The spot price is the current price in the marketplace at which a given asset—such as a security, commodity, or currency—can be bought or sold for immediate delivery. Whereas, a futures price is an agreed upon price for future delivery of the asset.

In case of Beazley Confectionery its CFO gets into a future contract for Cocoa per month at $0.80 per pound for 45000 pound of cocoa.

a) The economies of future transaction when the spot price on the delivery date is

  • $0.70 :- Realized saving/loss on future delivery on this day = (Spot - Future)* Quantity= ($0.7-$0.8)*45000 = $4500
  • $0.80 :- Realized saving/loss on future delivery on this day = (Spot - Future)* Quantity= ($0.8-$0.8)*45000 = $0
  • $0.95 :- Realized saving/loss on future delivery on this day = (Spot - Future)* Quantity= ($0.95-$0.8)*45000 = ($6750)    Hence, Beazley would have incurred loss of $6750 if spot price would be $0.95 and they would be without lock in whereas there would have been a gain of $4500 if spot price would be $0.

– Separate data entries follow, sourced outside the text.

(** A stored chunk can be fetched and hashed over the wire.  If a store
    request is answered, on a disk that works, then the answer is a success
    with a path, and later fetch and hash requests for the chunk (with any
    fallback path) are answered with exactly the stored bytes and their
    SHA-256. *)
Theorem store_then_fetch (e e' : Env) (s : ChunkStorage) (id file data fallback : bytes) :
  let path := chunk_path (storage_path s) id (env_epoch e) (seq s + 1) in
  storage_wf s → env_io e = IoOk → env_io e' = IoOk →
  text_ok id → text_ok file → text_ok path → text_ok fallback →
  data_ok data → data ≠ [] →
  let c := handle_connection e s (store_request id file data) in
  conn_dead c = false ∧
  contents (conn_state c) = <[id := data]> (contents s) ∧
  read_reply (conn_reply c) = Some (mkChunkResponse true id [] path) ∧
  read_reply (conn_reply (handle_connection e' (conn_state c) (fetch_request id fallback))) =
    Some (mkFetchChunkResponse true id data []) ∧
  (float_ok (SFadd 24 128 (env_cpu e') (env_ram e')) → int32_ok (env_active e') →
   ∃ r, read_reply (conn_reply (handle_connection e' (conn_state c) (hash_request id fallback))) =
          Some r ∧ hr_success r = true ∧ hr_hash r = sha256 data).
Proof.
  intros path Hwf Hio Hio' Hid Hfile Hpath Hfb Hdata Hne. cbv zeta.
  rewrite store_connection by done. cbn [conn_state conn_reply conn_dead].
  pose proof (store_chunk_contents IoOk (env_epoch e) s id data Hwf) as [Hc _].
  assert (handle_store e s (mkChunkData id file data) =
    ((store_chunk IoOk (env_epoch e) s id data).1,
     frame (serialize (mkChunkResponse true id [] path)))) as ->
    by (unfold handle_store; by rewrite Hio).
  assert (∀ fb, retrieve_chunk IoOk (store_chunk IoOk (env_epoch e) s id data).1 id fb =
                ((store_chunk IoOk (env_epoch e) s id data).1, data)) as Hret.
  { intros fb. unfold retrieve_chunk, locate_chunk. cbn. rewrite lookup_insert_eq.
    unfold read_file. cbn. by rewrite lookup_insert_eq. }
  cbn [fst snd]. split_and!; [done|done| | |].
  - apply read_reply_frame. split_and!; [done|apply text_ok_nil|done].
  - rewrite fetch_connection by done. unfold handle_fetch. rewrite Hio'.
    cbn [fc_chunk_id fc_file_path]. rewrite Hret. cbn [conn_reply snd].
    destruct data as [|c d]; [done|]. apply read_reply_frame.
    split_and!; [done|done|apply text_ok_nil].
  - intros Hf Ha. rewrite hash_connection by done. unfold handle_hash. rewrite Hio'.
    cbn [fh_chunk_id fh_file_path]. rewrite Hret. cbn [conn_reply snd].
    destruct data as [|c d]; [done|]. eexists. rewrite read_reply_frame; [done|].
    split_and!; [done|apply text_ok_hash|apply text_ok_nil|done|done].
Qed.

(** An empty chunk is stored but cannot be fetched: the store is
    acknowledged, and every fetch of it is answered "Chunk not found on this
    server". *)
Theorem empty_chunk_not_found (e e' : Env) (s : ChunkStorage) (id file fallback : bytes) :
  env_io e = IoOk → text_ok id → text_ok file → text_ok fallback →
  let c := handle_connection e s (store_request id file []) in
  (∃ path, conn_reply c = frame (serialize (mkChunkResponse true id [] path))) ∧
  read_reply (conn_reply (handle_connection e' (conn_state c) (fetch_request id fallback))) =
    Some (mkFetchChunkResponse false id [] (lit "Chunk not found on this server")).
Proof.
  intros Hio Hid Hfile Hfb. cbv zeta. rewrite store_connection by done.
  unfold handle_store. rewrite Hio. split; [by eexists|].
  rewrite fetch_connection by done. unfold handle_fetch. cbn [fc_chunk_id fc_file_path].
  assert (∀ i, retrieve_chunk i (store_chunk IoOk (env_epoch e) s id []).1 id fallback =
               ((store_chunk IoOk (env_epoch e) s id []).1, [])) as Hret.
  { intros i. unfold retrieve_chunk, locate_chunk. cbn. rewrite lookup_insert_eq.
    unfold read_file. cbn. rewrite lookup_insert_eq. by destruct i. }
  cbn [conn_state cd_chunk_id cd_data]. unfold store_chunk, generate_chunk_path in *.
  cbn [fst] in *. rewrite Hret. cbn [conn_reply snd].
  apply read_reply_frame. split_and!; [done|done|by apply text_ok_lit].
Qed.

(** Only the emergency commands kill the server on the transfer port: the
    connection ends the process exactly when it starts with DEAD or KILL or is
    a frame of type 99, and whatever does not parse changes nothing and is not
    answered. *)
Theorem connection_death (e : Env) (s : ChunkStorage) (input : bytes) :
  conn_dead (handle_connection e s input) = true ↔
  (∃ rest, input = lit "DEAD" ++ rest ∨ input = lit "KILL" ++ rest) ∨
  (∃ b4 rest, input = be32 99 ++ b4 ++ rest ∧ length b4 = 4%nat).
Proof.
  assert (∀ (s : ChunkStorage) M (HM : Message M) (HC : Codec M)
            (h : ChunkStorage → M → ChunkStorage * bytes) b,
            conn_dead (on_message h s b) = false) as Hmsg.
  { intros s0 M ? ? h b. unfold on_message. destruct (parse b) as [m|]; [|done].
    by destruct (h s0 m). }
  assert (∀ t b, conn_dead (dispatch e t s b) = false) as Hdisp.
  { intros t b. unfold dispatch. repeat case_decide; by rewrite ?Hmsg. }
  unfold handle_connection. destruct (recv_exact 4 input) as [[f r]|] eqn:E.
  - apply recv_exact_Some in E as [-> Hf]. destruct (decide (f = lit "DEAD" ∨ f = lit "KILL")) as [Hd|Hd].
    + split; [|done]. intros _. left. exists r. by destruct Hd as [-> | ->]; [left|right].
    + assert (∀ w t, length w = 4%nat → f ++ r = w ++ t → f = w ∧ r = t) as Hinj.
      { intros w t Hw Ht. apply app_inj_1 in Ht; [done|congruence]. }
      destruct (recv_exact 4 r) as [[l r']|] eqn:E'.
      * apply recv_exact_Some in E' as [-> Hl]. destruct (decide (of_be32 f = 99)) as [H99|H99].
        -- split; [|done]. intros _. right. exists l, r'. split; [|done]. f_equal.
           by apply be32_unique.
        -- split.
           ++ destruct (recv_exact _ r') as [[b ?]|]; by rewrite ?Hdisp.
           ++ intros [(rest & [HH|HH])|(b4 & rest & HH & Hb)]; apply Hinj in HH as [-> _]; try done.
              ** by destruct Hd; left.
              ** by destruct Hd; right.
      * split; [done|]. unfold recv_exact in E'.
        intros [(rest & [HH|HH])|(b4 & rest & HH & Hb)]; apply Hinj in HH as [-> ->]; try done.
        -- by destruct Hd; left.
        -- by destruct Hd; right.
        -- rewrite length_app, Hb in E'. by destruct (length rest).
  - split; [done|]. unfold recv_exact in E.
    intros [(rest & [-> | ->])|(b4 & rest & -> & Hb)]; by rewrite !length_app in E.
Qed.
End wire.

(** ** After a restart of the cluster server *)

(** The registry is in memory only: a new process starts with the files left on
    disk and an empty registry. *)
Definition reboot (s : ChunkStorage) : ChunkStorage :=
  mkStorage (storage_path s) ∅ (disk_files s) 0.

(** Chunks survive a restart of their server as long as the caller sends
    the path it was given: the first fetch by that path returns the stored
    bytes and registers the chunk again, so that later fetches need no path;
    without the path the chunk is lost. *)
Theorem chunk_survives_restart (epoch : Z) (s : ChunkStorage) (id data : bytes) :
  let '(s1, (ok, path)) := store_chunk IoOk epoch s id data in
  ok = true ∧
  retrieve_chunk IoOk (reboot s1) id [] = (reboot s1, []) ∧
  ∃ s2, retrieve_chunk IoOk (reboot s1) id path = (s2, data) ∧
        retrieve_chunk IoOk s2 id [] = (s2, data).
Proof.
  unfold store_chunk, generate_chunk_path. set (path := chunk_path _ _ _ _).
  unfold reboot, register, write_file. cbn [storage_path disk_files].
  split; [done|]. unfold retrieve_chunk, locate_chunk. cbn [chunk_registry disk_files].
  rewrite lookup_empty. split; [by rewrite decide_False by (by intros [])|].
  rewrite decide_True.
  - eexists. unfold register, read_file. cbn [chunk_registry disk_files].
    rewrite lookup_insert_eq. split; [reflexivity|]. cbn [chunk_registry disk_files].
    rewrite lookup_insert_eq. cbn [disk_files]. by rewrite lookup_insert_eq.
  - split; [|by rewrite lookup_insert_eq].
    unfold path, chunk_path. rewrite !app_assoc. intros [_ [=]]%app_nil.
Qed.

(** ** The emergency port *)
Definition delete_message (id : bytes) : bytes := lit "DELETE_CHUNK " ++ id ++ [nl].

Lemma handle_emergency_delete (i : io) (s : ChunkStorage) (id : bytes) :
  word id →
  handle_emergency i s (delete_message id) =
    if contains (lit "DEAD") (delete_message id) || contains (lit "KILL") (delete_message id)
    then Terminated ok_reply
    else if contains (lit "RESTART") (delete_message id) then Reexecuted ok_reply
    else let '(s', ok) := delete_chunk i s id in
         Answered s' ((if ok : bool then lit "SUCCESS" else lit "ERROR") ++ [nl]).
Proof.
  intros Hw. unfold handle_emergency.
  assert (contains (lit "DELETE_CHUNK ") (delete_message id) = true) as ->.
  { apply contains_spec. by exists [], (id ++ [nl]). }
  change (drop 13 (delete_message id)) with (id ++ [nl]).
  rewrite read_word_sep by done. by unfold delete_message.
Qed.

(** Deleting a chunk whose id spells a command runs the command.  The head
    server deletes a replica with a DELETE_CHUNK line on the emergency port;
    when the chunk id (which contains the file's name) contains DEAD or KILL
    the cluster server terminates, when it contains RESTART it re-executes
    itself, and only otherwise is the chunk deleted. *)
Theorem delete_message_effect (i : io) (s : ChunkStorage) (id : bytes) :
  word id →
  handle_emergency i s (delete_message id) =
    if contains (lit "DEAD") (delete_message id) || contains (lit "KILL") (delete_message id)
    then Terminated ok_reply
    else if contains (lit "RESTART") (delete_message id) then Reexecuted ok_reply
    else let '(s', ok) := delete_chunk i s id in
         Answered s' ((if ok : bool then lit "SUCCESS" else lit "ERROR") ++ [nl]).
Proof. apply handle_emergency_delete. Qed.

(** A file named after a command. *)
Example delete_kills_server :
  handle_emergency IoOk demo_storage (delete_message (unique_chunk_id (lit "DEADLINE.txt") (lit "0"))) =
    Terminated ok_reply.
Proof. by vm_compute. Qed.

Lemma delete_message_effect_witness :
  handle_emergency IoOk demo_storage (delete_message (lit "KILLERS.mp3_chunk_0")) = Terminated ok_reply.
Proof. apply (delete_message_effect IoOk demo_storage (lit "KILLERS.mp3_chunk_0")). lit_word. Defined.

(** ** The public port *)
Definition get_chunk_request (file id : bytes) : bytes :=
  lit "GET_CHUNK " ++ id ++ sp :: file ++ [nl].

b) The variability of Beazley's total outlay under the future contract will be $0.80*45000 = $36000

c) No we shouldn't have foregone entering into this contract because we can't predict the future price of cocoa and while its $0.70 per pound right now it's only with the hindsight we have this information. while if we get into the contract we lock in the price of one of our crucial ingredient which would bring some consistency in our profit.